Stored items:
:::::

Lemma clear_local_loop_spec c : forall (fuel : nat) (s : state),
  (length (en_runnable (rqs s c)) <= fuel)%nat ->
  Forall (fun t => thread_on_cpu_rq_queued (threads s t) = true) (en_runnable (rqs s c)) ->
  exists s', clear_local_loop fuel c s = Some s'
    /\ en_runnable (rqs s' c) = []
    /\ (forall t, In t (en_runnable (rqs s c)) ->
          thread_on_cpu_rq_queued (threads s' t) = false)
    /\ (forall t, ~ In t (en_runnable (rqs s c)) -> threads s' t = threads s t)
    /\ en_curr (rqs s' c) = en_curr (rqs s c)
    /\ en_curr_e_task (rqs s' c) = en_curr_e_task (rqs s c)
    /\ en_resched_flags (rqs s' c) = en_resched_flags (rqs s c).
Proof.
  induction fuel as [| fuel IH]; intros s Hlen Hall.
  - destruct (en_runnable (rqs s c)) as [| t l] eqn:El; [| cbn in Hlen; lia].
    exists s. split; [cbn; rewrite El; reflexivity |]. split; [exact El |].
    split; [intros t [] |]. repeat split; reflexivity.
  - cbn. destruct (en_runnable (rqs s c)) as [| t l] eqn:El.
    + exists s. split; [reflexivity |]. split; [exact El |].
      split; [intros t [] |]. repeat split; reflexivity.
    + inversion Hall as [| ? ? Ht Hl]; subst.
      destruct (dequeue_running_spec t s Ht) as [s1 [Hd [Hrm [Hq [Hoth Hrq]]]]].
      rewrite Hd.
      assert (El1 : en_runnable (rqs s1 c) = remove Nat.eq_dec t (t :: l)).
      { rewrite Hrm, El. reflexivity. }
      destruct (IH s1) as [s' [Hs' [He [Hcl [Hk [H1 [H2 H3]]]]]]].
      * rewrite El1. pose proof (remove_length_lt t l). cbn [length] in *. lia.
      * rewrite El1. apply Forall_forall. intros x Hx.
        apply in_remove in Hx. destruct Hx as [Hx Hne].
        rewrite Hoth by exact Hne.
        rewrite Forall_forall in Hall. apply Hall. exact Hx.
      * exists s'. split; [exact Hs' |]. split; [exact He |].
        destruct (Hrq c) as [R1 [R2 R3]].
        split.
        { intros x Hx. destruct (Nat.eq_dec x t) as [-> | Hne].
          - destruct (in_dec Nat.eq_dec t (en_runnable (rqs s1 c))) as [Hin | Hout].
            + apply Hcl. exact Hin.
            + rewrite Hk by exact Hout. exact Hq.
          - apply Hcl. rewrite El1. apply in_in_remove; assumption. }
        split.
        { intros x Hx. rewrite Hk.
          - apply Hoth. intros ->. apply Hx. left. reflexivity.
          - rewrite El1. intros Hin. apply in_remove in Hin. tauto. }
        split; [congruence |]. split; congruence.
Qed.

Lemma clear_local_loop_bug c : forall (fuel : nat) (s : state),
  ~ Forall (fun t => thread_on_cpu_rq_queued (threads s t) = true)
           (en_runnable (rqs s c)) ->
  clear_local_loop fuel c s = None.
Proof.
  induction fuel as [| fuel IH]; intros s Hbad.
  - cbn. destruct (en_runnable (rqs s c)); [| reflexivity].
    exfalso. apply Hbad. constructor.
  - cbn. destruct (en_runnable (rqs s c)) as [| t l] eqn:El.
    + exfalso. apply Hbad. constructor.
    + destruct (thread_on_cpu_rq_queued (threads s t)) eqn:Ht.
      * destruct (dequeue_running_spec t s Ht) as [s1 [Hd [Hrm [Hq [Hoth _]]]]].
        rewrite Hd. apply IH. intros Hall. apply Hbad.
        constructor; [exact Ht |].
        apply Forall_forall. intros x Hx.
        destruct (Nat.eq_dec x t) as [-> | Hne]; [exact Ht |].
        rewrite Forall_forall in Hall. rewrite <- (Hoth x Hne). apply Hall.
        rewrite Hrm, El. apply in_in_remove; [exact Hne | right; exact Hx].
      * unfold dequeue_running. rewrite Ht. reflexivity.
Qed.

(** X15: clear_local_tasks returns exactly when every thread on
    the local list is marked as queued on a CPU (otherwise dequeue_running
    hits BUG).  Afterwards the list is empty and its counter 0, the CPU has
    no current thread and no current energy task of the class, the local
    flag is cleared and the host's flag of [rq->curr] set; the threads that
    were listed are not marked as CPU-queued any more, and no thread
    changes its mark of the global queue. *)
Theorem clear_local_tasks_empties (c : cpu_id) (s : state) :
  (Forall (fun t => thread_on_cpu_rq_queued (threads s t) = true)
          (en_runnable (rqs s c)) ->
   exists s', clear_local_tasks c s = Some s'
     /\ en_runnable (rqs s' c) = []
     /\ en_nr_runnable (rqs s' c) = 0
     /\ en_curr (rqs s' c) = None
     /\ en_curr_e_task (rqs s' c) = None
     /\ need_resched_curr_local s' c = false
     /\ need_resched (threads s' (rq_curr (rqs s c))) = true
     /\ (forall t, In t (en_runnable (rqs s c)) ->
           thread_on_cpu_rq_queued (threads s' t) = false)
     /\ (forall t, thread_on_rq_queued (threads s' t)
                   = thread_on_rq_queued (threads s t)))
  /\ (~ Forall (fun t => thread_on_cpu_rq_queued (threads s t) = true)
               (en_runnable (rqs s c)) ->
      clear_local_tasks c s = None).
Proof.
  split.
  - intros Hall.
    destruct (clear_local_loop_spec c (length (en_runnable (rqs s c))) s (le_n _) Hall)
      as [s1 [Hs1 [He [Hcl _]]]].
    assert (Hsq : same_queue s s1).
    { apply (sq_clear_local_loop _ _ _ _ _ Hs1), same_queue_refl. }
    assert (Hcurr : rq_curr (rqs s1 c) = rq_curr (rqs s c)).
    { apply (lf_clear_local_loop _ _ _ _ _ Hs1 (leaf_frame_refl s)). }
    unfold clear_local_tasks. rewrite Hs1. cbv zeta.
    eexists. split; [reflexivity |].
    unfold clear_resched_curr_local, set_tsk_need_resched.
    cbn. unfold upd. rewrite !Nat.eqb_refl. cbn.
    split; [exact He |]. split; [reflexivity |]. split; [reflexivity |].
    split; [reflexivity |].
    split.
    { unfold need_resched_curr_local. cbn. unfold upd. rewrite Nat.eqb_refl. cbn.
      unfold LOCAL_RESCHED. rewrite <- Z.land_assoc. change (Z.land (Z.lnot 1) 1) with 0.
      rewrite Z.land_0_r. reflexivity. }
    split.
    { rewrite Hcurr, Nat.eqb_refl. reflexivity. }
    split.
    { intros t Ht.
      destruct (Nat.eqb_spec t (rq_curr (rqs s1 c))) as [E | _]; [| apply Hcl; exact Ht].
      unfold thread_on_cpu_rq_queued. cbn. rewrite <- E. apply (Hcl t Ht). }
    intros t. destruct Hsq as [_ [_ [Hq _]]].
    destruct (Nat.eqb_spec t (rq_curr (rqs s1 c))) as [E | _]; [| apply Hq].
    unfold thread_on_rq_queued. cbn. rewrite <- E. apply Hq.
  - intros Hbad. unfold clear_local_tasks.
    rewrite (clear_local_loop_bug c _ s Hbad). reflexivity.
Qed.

:::::

Work required: Write out only those lines of the entries that lie between the line containing "rewrite Nat.eqb_refl. cbn." and the last line, inclusive, reproducing them exactly.

Reply:
    { unfold need_resched_curr_local. cbn. unfold upd. rewrite Nat.eqb_refl. cbn.
      unfold LOCAL_RESCHED. rewrite <- Z.land_assoc. change (Z.land (Z.lnot 1) 1) with 0.
      rewrite Z.land_0_r. reflexivity. }
    split.
    { rewrite Hcurr, Nat.eqb_refl. reflexivity. }
    split.
    { intros t Ht.
      destruct (Nat.eqb_spec t (rq_curr (rqs s1 c))) as [E | _]; [| apply Hcl; exact Ht].
      unfold thread_on_cpu_rq_queued. cbn. rewrite <- E. apply (Hcl t Ht). }
    intros t. destruct Hsq as [_ [_ [Hq _]]].
    destruct (Nat.eqb_spec t (rq_curr (rqs s1 c))) as [E | _]; [| apply Hq].
    unfold thread_on_rq_queued. cbn. rewrite <- E. apply Hq.
  - intros Hbad. unfold clear_local_tasks.
    rewrite (clear_local_loop_bug c _ s Hbad). reflexivity.
Qed.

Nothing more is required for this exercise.